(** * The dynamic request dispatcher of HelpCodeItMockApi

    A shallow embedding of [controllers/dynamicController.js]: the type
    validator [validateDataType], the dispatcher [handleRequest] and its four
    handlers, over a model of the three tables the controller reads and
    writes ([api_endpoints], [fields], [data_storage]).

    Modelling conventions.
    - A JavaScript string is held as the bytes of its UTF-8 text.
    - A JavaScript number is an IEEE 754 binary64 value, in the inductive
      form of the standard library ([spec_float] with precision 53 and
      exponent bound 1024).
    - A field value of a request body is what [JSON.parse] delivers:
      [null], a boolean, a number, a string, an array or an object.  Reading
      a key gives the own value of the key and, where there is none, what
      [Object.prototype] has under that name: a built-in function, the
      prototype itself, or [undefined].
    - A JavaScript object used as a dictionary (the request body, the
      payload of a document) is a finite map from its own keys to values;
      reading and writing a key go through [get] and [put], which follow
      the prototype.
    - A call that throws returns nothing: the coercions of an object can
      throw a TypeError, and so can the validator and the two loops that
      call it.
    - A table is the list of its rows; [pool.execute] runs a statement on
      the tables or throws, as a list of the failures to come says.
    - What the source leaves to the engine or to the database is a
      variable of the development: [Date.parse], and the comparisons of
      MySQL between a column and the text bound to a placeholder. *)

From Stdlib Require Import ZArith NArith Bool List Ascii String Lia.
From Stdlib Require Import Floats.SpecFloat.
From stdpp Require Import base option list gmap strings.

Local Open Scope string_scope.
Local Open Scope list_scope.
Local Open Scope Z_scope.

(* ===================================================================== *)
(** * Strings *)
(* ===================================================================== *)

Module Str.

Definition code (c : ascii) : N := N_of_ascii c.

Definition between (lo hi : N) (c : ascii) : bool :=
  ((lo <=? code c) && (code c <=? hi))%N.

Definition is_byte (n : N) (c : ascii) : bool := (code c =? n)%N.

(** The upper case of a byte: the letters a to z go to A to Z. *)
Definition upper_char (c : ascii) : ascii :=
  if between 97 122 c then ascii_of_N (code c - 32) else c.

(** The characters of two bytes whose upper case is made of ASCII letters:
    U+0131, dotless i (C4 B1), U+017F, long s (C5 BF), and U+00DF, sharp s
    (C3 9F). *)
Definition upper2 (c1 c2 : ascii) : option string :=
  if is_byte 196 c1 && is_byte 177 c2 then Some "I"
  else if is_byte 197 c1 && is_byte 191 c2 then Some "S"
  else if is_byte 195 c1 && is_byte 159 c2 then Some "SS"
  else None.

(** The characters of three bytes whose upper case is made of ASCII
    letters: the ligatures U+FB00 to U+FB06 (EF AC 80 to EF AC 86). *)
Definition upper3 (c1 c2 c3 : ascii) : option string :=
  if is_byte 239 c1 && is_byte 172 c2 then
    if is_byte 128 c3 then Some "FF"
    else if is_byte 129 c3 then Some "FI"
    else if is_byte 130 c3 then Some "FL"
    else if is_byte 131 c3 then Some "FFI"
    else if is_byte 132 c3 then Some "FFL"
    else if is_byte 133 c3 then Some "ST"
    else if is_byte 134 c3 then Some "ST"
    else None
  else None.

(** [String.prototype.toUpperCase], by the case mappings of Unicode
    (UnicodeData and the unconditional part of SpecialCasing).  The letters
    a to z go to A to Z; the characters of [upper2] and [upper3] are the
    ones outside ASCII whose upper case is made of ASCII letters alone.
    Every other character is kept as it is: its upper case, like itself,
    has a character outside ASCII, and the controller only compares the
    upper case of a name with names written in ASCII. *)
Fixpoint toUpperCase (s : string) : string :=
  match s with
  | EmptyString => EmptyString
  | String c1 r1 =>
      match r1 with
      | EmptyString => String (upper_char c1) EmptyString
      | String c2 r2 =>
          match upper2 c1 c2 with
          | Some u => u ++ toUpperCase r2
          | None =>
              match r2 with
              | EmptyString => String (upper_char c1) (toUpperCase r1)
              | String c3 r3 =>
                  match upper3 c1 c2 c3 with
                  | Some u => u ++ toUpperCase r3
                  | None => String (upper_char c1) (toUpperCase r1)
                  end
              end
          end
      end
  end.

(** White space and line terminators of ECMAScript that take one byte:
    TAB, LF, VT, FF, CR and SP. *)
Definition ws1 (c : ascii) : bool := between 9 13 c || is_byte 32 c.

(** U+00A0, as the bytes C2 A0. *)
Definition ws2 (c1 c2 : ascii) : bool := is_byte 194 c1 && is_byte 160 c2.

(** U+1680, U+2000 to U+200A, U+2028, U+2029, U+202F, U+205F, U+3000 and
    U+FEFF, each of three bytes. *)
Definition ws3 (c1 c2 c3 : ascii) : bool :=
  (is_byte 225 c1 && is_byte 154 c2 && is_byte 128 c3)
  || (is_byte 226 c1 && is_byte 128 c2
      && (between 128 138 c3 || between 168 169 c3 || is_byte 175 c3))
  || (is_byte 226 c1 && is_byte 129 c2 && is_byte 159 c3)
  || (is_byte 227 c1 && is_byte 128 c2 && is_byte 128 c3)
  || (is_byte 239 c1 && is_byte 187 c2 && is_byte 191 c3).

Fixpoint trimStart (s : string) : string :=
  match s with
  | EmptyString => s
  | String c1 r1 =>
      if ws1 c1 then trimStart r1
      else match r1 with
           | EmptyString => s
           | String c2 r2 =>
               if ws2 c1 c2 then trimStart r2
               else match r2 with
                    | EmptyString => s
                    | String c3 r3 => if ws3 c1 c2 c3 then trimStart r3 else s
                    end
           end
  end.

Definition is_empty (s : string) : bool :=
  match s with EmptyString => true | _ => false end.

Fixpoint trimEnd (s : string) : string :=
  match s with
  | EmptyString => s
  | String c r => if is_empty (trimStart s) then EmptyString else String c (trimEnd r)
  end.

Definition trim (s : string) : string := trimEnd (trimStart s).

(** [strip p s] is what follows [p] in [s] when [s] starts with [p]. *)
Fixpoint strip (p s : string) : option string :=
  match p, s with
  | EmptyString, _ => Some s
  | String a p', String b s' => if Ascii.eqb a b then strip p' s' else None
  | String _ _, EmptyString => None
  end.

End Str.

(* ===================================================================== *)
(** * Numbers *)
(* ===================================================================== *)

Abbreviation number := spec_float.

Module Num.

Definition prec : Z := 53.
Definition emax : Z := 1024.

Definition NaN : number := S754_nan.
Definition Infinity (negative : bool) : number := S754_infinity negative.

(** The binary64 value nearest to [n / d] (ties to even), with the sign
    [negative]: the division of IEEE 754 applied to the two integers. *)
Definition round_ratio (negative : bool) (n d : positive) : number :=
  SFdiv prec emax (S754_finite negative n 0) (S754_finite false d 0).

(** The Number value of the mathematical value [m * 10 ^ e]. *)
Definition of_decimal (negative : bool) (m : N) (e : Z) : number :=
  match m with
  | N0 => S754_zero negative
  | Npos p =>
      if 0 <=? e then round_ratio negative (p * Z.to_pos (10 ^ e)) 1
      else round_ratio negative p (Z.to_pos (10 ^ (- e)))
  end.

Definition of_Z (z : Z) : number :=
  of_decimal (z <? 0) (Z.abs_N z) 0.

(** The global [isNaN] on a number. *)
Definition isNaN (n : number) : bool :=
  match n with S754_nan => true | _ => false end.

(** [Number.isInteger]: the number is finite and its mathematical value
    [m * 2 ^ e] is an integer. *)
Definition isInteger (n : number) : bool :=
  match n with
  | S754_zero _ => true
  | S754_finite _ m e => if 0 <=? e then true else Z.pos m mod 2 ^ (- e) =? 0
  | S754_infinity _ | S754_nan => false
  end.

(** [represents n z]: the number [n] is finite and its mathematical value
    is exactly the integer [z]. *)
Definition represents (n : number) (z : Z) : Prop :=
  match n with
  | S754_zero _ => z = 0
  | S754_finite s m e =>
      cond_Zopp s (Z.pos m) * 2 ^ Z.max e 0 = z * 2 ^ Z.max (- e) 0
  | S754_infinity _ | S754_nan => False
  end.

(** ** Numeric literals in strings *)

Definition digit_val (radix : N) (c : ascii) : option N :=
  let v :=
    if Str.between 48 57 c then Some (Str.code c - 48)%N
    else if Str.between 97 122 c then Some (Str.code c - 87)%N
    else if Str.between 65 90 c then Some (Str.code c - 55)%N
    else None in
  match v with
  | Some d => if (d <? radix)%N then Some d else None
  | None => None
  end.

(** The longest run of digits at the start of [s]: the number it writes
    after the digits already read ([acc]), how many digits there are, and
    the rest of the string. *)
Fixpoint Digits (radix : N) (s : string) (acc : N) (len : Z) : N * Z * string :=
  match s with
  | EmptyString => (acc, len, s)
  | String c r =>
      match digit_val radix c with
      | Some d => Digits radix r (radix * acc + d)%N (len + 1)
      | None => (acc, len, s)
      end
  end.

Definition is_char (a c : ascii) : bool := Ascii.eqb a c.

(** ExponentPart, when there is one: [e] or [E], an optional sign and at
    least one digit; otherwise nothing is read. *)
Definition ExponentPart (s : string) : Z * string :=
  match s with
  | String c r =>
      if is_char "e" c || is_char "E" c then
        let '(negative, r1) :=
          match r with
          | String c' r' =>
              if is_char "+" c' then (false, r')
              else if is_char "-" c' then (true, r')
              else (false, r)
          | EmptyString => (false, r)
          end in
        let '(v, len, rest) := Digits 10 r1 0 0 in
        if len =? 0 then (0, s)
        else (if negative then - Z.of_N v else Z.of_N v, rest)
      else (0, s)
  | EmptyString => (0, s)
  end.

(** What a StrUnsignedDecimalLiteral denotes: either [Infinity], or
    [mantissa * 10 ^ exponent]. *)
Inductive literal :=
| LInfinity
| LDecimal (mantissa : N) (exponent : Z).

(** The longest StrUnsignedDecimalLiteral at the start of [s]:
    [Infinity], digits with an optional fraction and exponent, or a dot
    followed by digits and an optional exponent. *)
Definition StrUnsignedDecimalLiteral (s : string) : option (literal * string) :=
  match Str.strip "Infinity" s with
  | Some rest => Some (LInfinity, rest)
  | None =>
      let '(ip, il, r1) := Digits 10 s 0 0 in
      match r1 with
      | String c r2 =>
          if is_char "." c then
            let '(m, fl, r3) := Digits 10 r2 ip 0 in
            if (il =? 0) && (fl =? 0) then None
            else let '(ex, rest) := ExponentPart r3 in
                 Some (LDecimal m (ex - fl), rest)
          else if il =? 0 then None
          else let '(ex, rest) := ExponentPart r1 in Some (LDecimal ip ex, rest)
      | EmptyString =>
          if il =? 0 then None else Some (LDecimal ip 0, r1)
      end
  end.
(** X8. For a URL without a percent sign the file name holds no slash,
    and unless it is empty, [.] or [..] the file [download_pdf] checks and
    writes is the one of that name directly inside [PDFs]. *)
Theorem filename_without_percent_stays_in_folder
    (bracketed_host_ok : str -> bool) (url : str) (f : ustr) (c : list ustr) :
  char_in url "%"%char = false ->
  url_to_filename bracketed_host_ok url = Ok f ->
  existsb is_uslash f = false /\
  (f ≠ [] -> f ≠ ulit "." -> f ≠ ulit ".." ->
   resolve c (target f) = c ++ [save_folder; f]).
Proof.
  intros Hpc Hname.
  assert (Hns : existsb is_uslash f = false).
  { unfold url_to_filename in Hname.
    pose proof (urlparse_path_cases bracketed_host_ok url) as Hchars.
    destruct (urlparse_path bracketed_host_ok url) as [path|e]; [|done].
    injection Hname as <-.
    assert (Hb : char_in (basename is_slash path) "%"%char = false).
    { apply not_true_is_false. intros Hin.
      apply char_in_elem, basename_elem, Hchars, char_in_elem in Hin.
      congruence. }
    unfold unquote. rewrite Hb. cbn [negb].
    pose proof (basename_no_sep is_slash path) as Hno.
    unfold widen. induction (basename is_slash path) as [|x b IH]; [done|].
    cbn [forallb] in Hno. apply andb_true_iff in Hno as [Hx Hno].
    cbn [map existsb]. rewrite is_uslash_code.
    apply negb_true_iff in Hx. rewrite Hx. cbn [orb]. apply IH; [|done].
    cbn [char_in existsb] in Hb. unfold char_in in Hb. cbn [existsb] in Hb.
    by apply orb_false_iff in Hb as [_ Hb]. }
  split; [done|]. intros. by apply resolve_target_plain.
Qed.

• WHAT YOU SHOULD DO:
What do the lines above say from the one containing "Definition emax : Z := 1024." down to the one containing "match n with S754_nan"? Return them exactly, both end lines included, and only them.

• PROBLEM SOLUTION:
Definition emax : Z := 1024.

Definition NaN : number := S754_nan.
Definition Infinity (negative : bool) : number := S754_infinity negative.

(** The binary64 value nearest to [n / d] (ties to even), with the sign
    [negative]: the division of IEEE 754 applied to the two integers. *)
Definition round_ratio (negative : bool) (n d : positive) : number :=
  SFdiv prec emax (S754_finite negative n 0) (S754_finite false d 0).

(** The Number value of the mathematical value [m * 10 ^ e]. *)
Definition of_decimal (negative : bool) (m : N) (e : Z) : number :=
  match m with
  | N0 => S754_zero negative
  | Npos p =>
      if 0 <=? e then round_ratio negative (p * Z.to_pos (10 ^ e)) 1
      else round_ratio negative p (Z.to_pos (10 ^ (- e)))
  end.

Definition of_Z (z : Z) : number :=
  of_decimal (z <? 0) (Z.abs_N z) 0.

(** The global [isNaN] on a number. *)
Definition isNaN (n : number) : bool :=
  match n with S754_nan => true | _ => false end.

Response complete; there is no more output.